Lemma put_simulated w c k m pinned : refines w c -> put_fits m -> simulated w c (OPut k m pinned).
Proof.
  intros Hr Hfits. unfold simulated. cbn [engine_op spec_op].
  pose proof (hand_over_refines m w c Hr) as Ho. destruct (hand_over m w) as [l w1]. destruct Ho as (Hr1 & _ & Hm).
  pose proof (put_refines w1 c k l m pinned Hr1 Hm Hfits) as Hp. destruct (run (put _ _ _ _ _) w1) as [r w2].
  by destruct Hp as (-> & _ & Hr2).
Qed.

Lemma run_get_miss k pre w : healthy (w_client w) ->
  match st w !! mk_of k with Some b => is_ready b = false | None => True end ->
  fst (run (get to_string self k pre) w) = inr None.
Proof.
  intros Hh Hr. unfold get. rewrite run_with_timer, run_bind.
  destruct (run_client_get (mk_of k) w) as (c' & -> & Hst & ->).
  destruct (healthy_get (mk_of k) (w_client w) Hh) as (_ & _ & Hg).
  destruct (st w !! mk_of k) as [b|].
  - rewrite Hg. unfold catch_ax. by rewrite Hr.
  - destruct Hg as (e & -> & He). unfold catch_ax. by rewrite He.
Qed.

Lemma get_simulated w c k m : refines w c -> get_fits m -> simulated w c (OGet k m).
Proof.
  intros Hr (Hok & Hv & Hroom). unfold simulated. cbn [engine_op spec_op].
  pose proof (hand_over_refines m w c Hr) as Ho. destruct (hand_over m w) as [l w1].
  destruct Ho as (Hr1 & _ & Hm). pose proof Hr1 as [Hh _ Hk]. destruct (Hk k) as [Hc Hko]. rewrite Hc.
  destruct (run_calm _ (get_into_calm to_string self k l) w1) as [Es Hst]. specialize (Hst Hh).
  pose proof (run_get to_string self Hbuf k (Some l) w1 (ex_intro _ m (conj Hm (conj Hok Hv)))) as Hg.
  unfold view, key_ok in *. destruct (st w1 !! mk_of k) as [b|] eqn:Eb; [destruct Hko as [_ Hko]|].
  2:{ pose proof (run_get_miss k (Some l) w1 Hh ltac:(by rewrite Eb)) as Hmiss.
      destruct (run (get _ _ _ _) w1) as [r w2]. cbn [fst snd] in *. subst r.
      split; [done|by eapply refines_same]. }
  destruct (is_ready b) eqn:Er.
  - destruct Hko as (p & He & Hle & Hne).
    pose proof (run_get_hit to_string self Hbuf k l p w1 m Hh Hm Hv Hok He ltac:(lia) (or_intror Hne)) as Hhit.
    destruct (run (get _ _ _ _) w1) as [r w2]. cbn [fst snd] in *. subst r.
    split; [|by eapply refines_same]. rewrite He. cbn [mjoin option_join said].
    destruct Hg as [_ [[_ Hno]|(l' & -> & _ & Ho)]]; [by destruct (Hno l)|].
    destruct Ho as (_ & _ & p' & m' & He' & Hm' & _ & Hp). rewrite He in He'. injection He' as <-.
    cbn. by rewrite (mem_lookup _ _ _ Hm').
  - pose proof (run_get_miss k (Some l) w1 Hh ltac:(by rewrite Eb)) as Hmiss.
    destruct (run (get _ _ _ _) w1) as [r w2]. cbn [fst snd] in *. subst r.
    assert (He : entry (st w1) k = None) by (unfold Store.entry; by rewrite Eb, Er).
    rewrite He. split; [done|by eapply refines_same].
Qed.

Lemma exists_simulated w c k : refines w c -> simulated w c (OExists k).
Proof.
  intros Hr. unfold simulated. cbn [engine_op spec_op]. pose proof (run_exists to_string self k w) as Hx.
  destruct (run _ w) as [r w']. destruct Hx as (Es & _ & _ & _ & Hh).
  destruct (Hh (rf_healthy _ _ Hr)) as [Hst ->]. split; [|by eapply refines_same].
  cbn. by rewrite (known_present w c k Hr).
Qed.

Lemma known_prefix_spec w c ks : refines w c -> forall n, present_prefix to_string self (st w) ks n ->
  (forall k, ks !! Z.to_nat n = Some k -> ~ present to_string self (st w) k) -> known_prefix c ks = n.
Proof.
  intros Hr. induction ks as [|k ks IH]; intros n [Hn Hp] Hex; cbn [known_prefix].
  { cbn in Hn. lia. }
  rewrite (known_present w c k Hr). destruct (decide (n = 0)) as [->|Hne].
  - rewrite bool_decide_eq_false_2; [done|]. by apply Hex.
  - replace (Z.to_nat n) with (S (Z.to_nat (n - 1))) in * by lia. cbn in Hp, Hex.
    apply Forall_cons in Hp as [Hk Hp]. rewrite bool_decide_eq_true_2 by done.
    rewrite (IH (n - 1)); [lia| |done]. split; [cbn in Hn; lia|done].
Qed.

Lemma contains_simulated w c ks : refines w c -> simulated w c (OContains ks).
Proof.
  intros Hr. unfold simulated. cbn [engine_op spec_op]. pose proof (run_batched_contains to_string self ks w) as Hx.
  destruct (run _ w) as [r w']. destruct Hx as (Es & _ & Hp & _ & Hh).
  destruct (Hh (rf_healthy _ _ Hr)) as (Hst & n & -> & Hex). split; [|by eapply refines_same].
  cbn. by rewrite (known_prefix_spec w c ks Hr n (Hp n eq_refl) Hex).
Qed.

Lemma mask_simulated w c ks : refines w c -> simulated w c (OMask ks).
Proof.
  intros Hr. unfold simulated. cbn [engine_op spec_op]. pose proof (run_batched_exists_mask to_string self ks w) as Hx.
  destruct (run_calm _ (batched_exists_mask_calm to_string self ks) w) as [Es Hst].
  destruct (run _ w) as [r w']. destruct Hx as (_ & _ & _ & _ & Hh). rewrite (Hh (rf_healthy _ _ Hr)).
  split; [|by eapply refines_same; [..|apply Hst, (rf_healthy _ _ Hr)]]. cbn. f_equal.
  apply list_fmap_ext. intros i k _. symmetry. by apply known_present.
Qed.

Lemma remove_simulated w c k : refines w c -> simulated w c (ORemove k).
Proof.
  intros Hr. pose proof Hr as [Hh Hc Hk]. unfold simulated. cbn [engine_op spec_op].
  assert (Hwf : forall b, st w !! mk_of k = Some b -> wf_meta b).
  { intros b Hb. destruct (Hk k) as [_ Hko]. unfold key_ok in Hko. rewrite Hb in Hko. by destruct Hko. }
  pose proof (run_remove_healthy to_string self k w Hh Hwf) as Hx. destruct (run _ w) as [r w'].
  destruct Hx as (-> & [Hh' Hc'] & Hgone & Hun). split; [cbn; by rewrite (known_present w c k Hr)|].
  split; [done|congruence|]. intros k'. destruct (decide (k' = k)) as [->|Hne].
  - unfold key_agrees, view, key_ok. by rewrite Hgone, lookup_delete_eq.
  - eapply key_agrees_other; [done|exact Hun|by rewrite lookup_delete_ne|apply Hk].
Qed.

(** *** Pinning *)

(** A record whose [pin] bin has been written says the same. *)
Lemma pin_agrees v0 s s' c c' k : pin_only to_string self s s' ->
  s' !! mk_of k = Some (merged (s !! mk_of k) [("pin", v0)]) ->
  c' !! k = Some (mjoin (c !! k)) -> key_agrees s c k -> key_agrees s' c' k.
Proof.
  intros Hpin Hm Hc' [Hv Hk]. pose proof (pin_only_entry to_string self s s' k Hpin) as He.
  assert (Hsame : forall n, n <> "pin" ->
    merged (s !! mk_of k) [("pin", v0)] !! n = default ∅ (s !! mk_of k) !! n).
  { intros n Hn. apply merged_other. unfold dict_of. simpl. by rewrite lookup_insert_ne. }
  unfold key_agrees, view, key_ok in *. rewrite Hm, Hc', Hv, He.
  destruct (s !! mk_of k) as [b|] eqn:Eb.
  - destruct Hk as [Hwf Hr]. split; [done|]. split; [apply pin_wf_meta; by intros ? [= <-]|].
    unfold is_ready in *. rewrite Hsame by done. cbn [default from_option id].
    destruct (bool_decide _); [|done]. destruct Hr as (p & Hp & Hle & Hne). exists p. split_and!; [done|done|].
    intros x d Hx Hd. unfold pieces, bins_nseg in *. rewrite Hm, Hsame in Hx by done. cbn in Hx.
    apply (Hne x d); [unfold pieces, bins_nseg; by rewrite Eb|]. unfold seg_data in *.
    destruct (Hpin x) as [<-|(k2 & v & -> & E)]; [done|]. rewrite E in Hd.
    rewrite merged_other in Hd by (unfold dict_of; simpl; by rewrite lookup_insert_ne).
    destruct (s !! mk_of k2) as [b2|]; cbn in Hd; [done|by rewrite lookup_empty in Hd].
  - split; [unfold Store.entry; by rewrite Eb|]. split; [by apply pin_wf_meta|].
    unfold is_ready. rewrite Hsame by done. cbn. by rewrite lookup_empty.
Qed.

Lemma remember_lookup c ks k :
  foldr remember c ks !! k = if decide (k ∈ ks) then Some (mjoin (c !! k)) else c !! k.
Proof.
  induction ks as [|k0 ks IH]; cbn [foldr]; [done|]. unfold remember at 1.
  destruct (decide (k = k0)) as [->|Hne].
  - rewrite lookup_insert_eq, decide_True by by left. f_equal. rewrite IH. case_decide; [|done].
    by destruct (c !! k0) as [[?|]|].
  - rewrite lookup_insert_ne, IH by done. destruct (decide (k ∈ ks)).
    + by rewrite decide_True by by right.
    + rewrite decide_False; [done|]. by intros [?|?]%elem_of_cons.
Qed.

Lemma remember_known c ks : Forall (fun k => known c k = true) ks -> foldr remember c ks = c.
Proof.
  intros Hks. apply map_eq. intros k. rewrite remember_lookup. case_decide as Hk; [|done].
  rewrite Forall_forall in Hks. specialize (Hks k Hk). apply bool_decide_eq_true in Hks as [v Hv]. by rewrite Hv.
Qed.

WHAT THE TASK REQUIRES:
Report how many lines in the data include the word "view", and give nothing but the count.

ANSWER FOR THE TASK:
3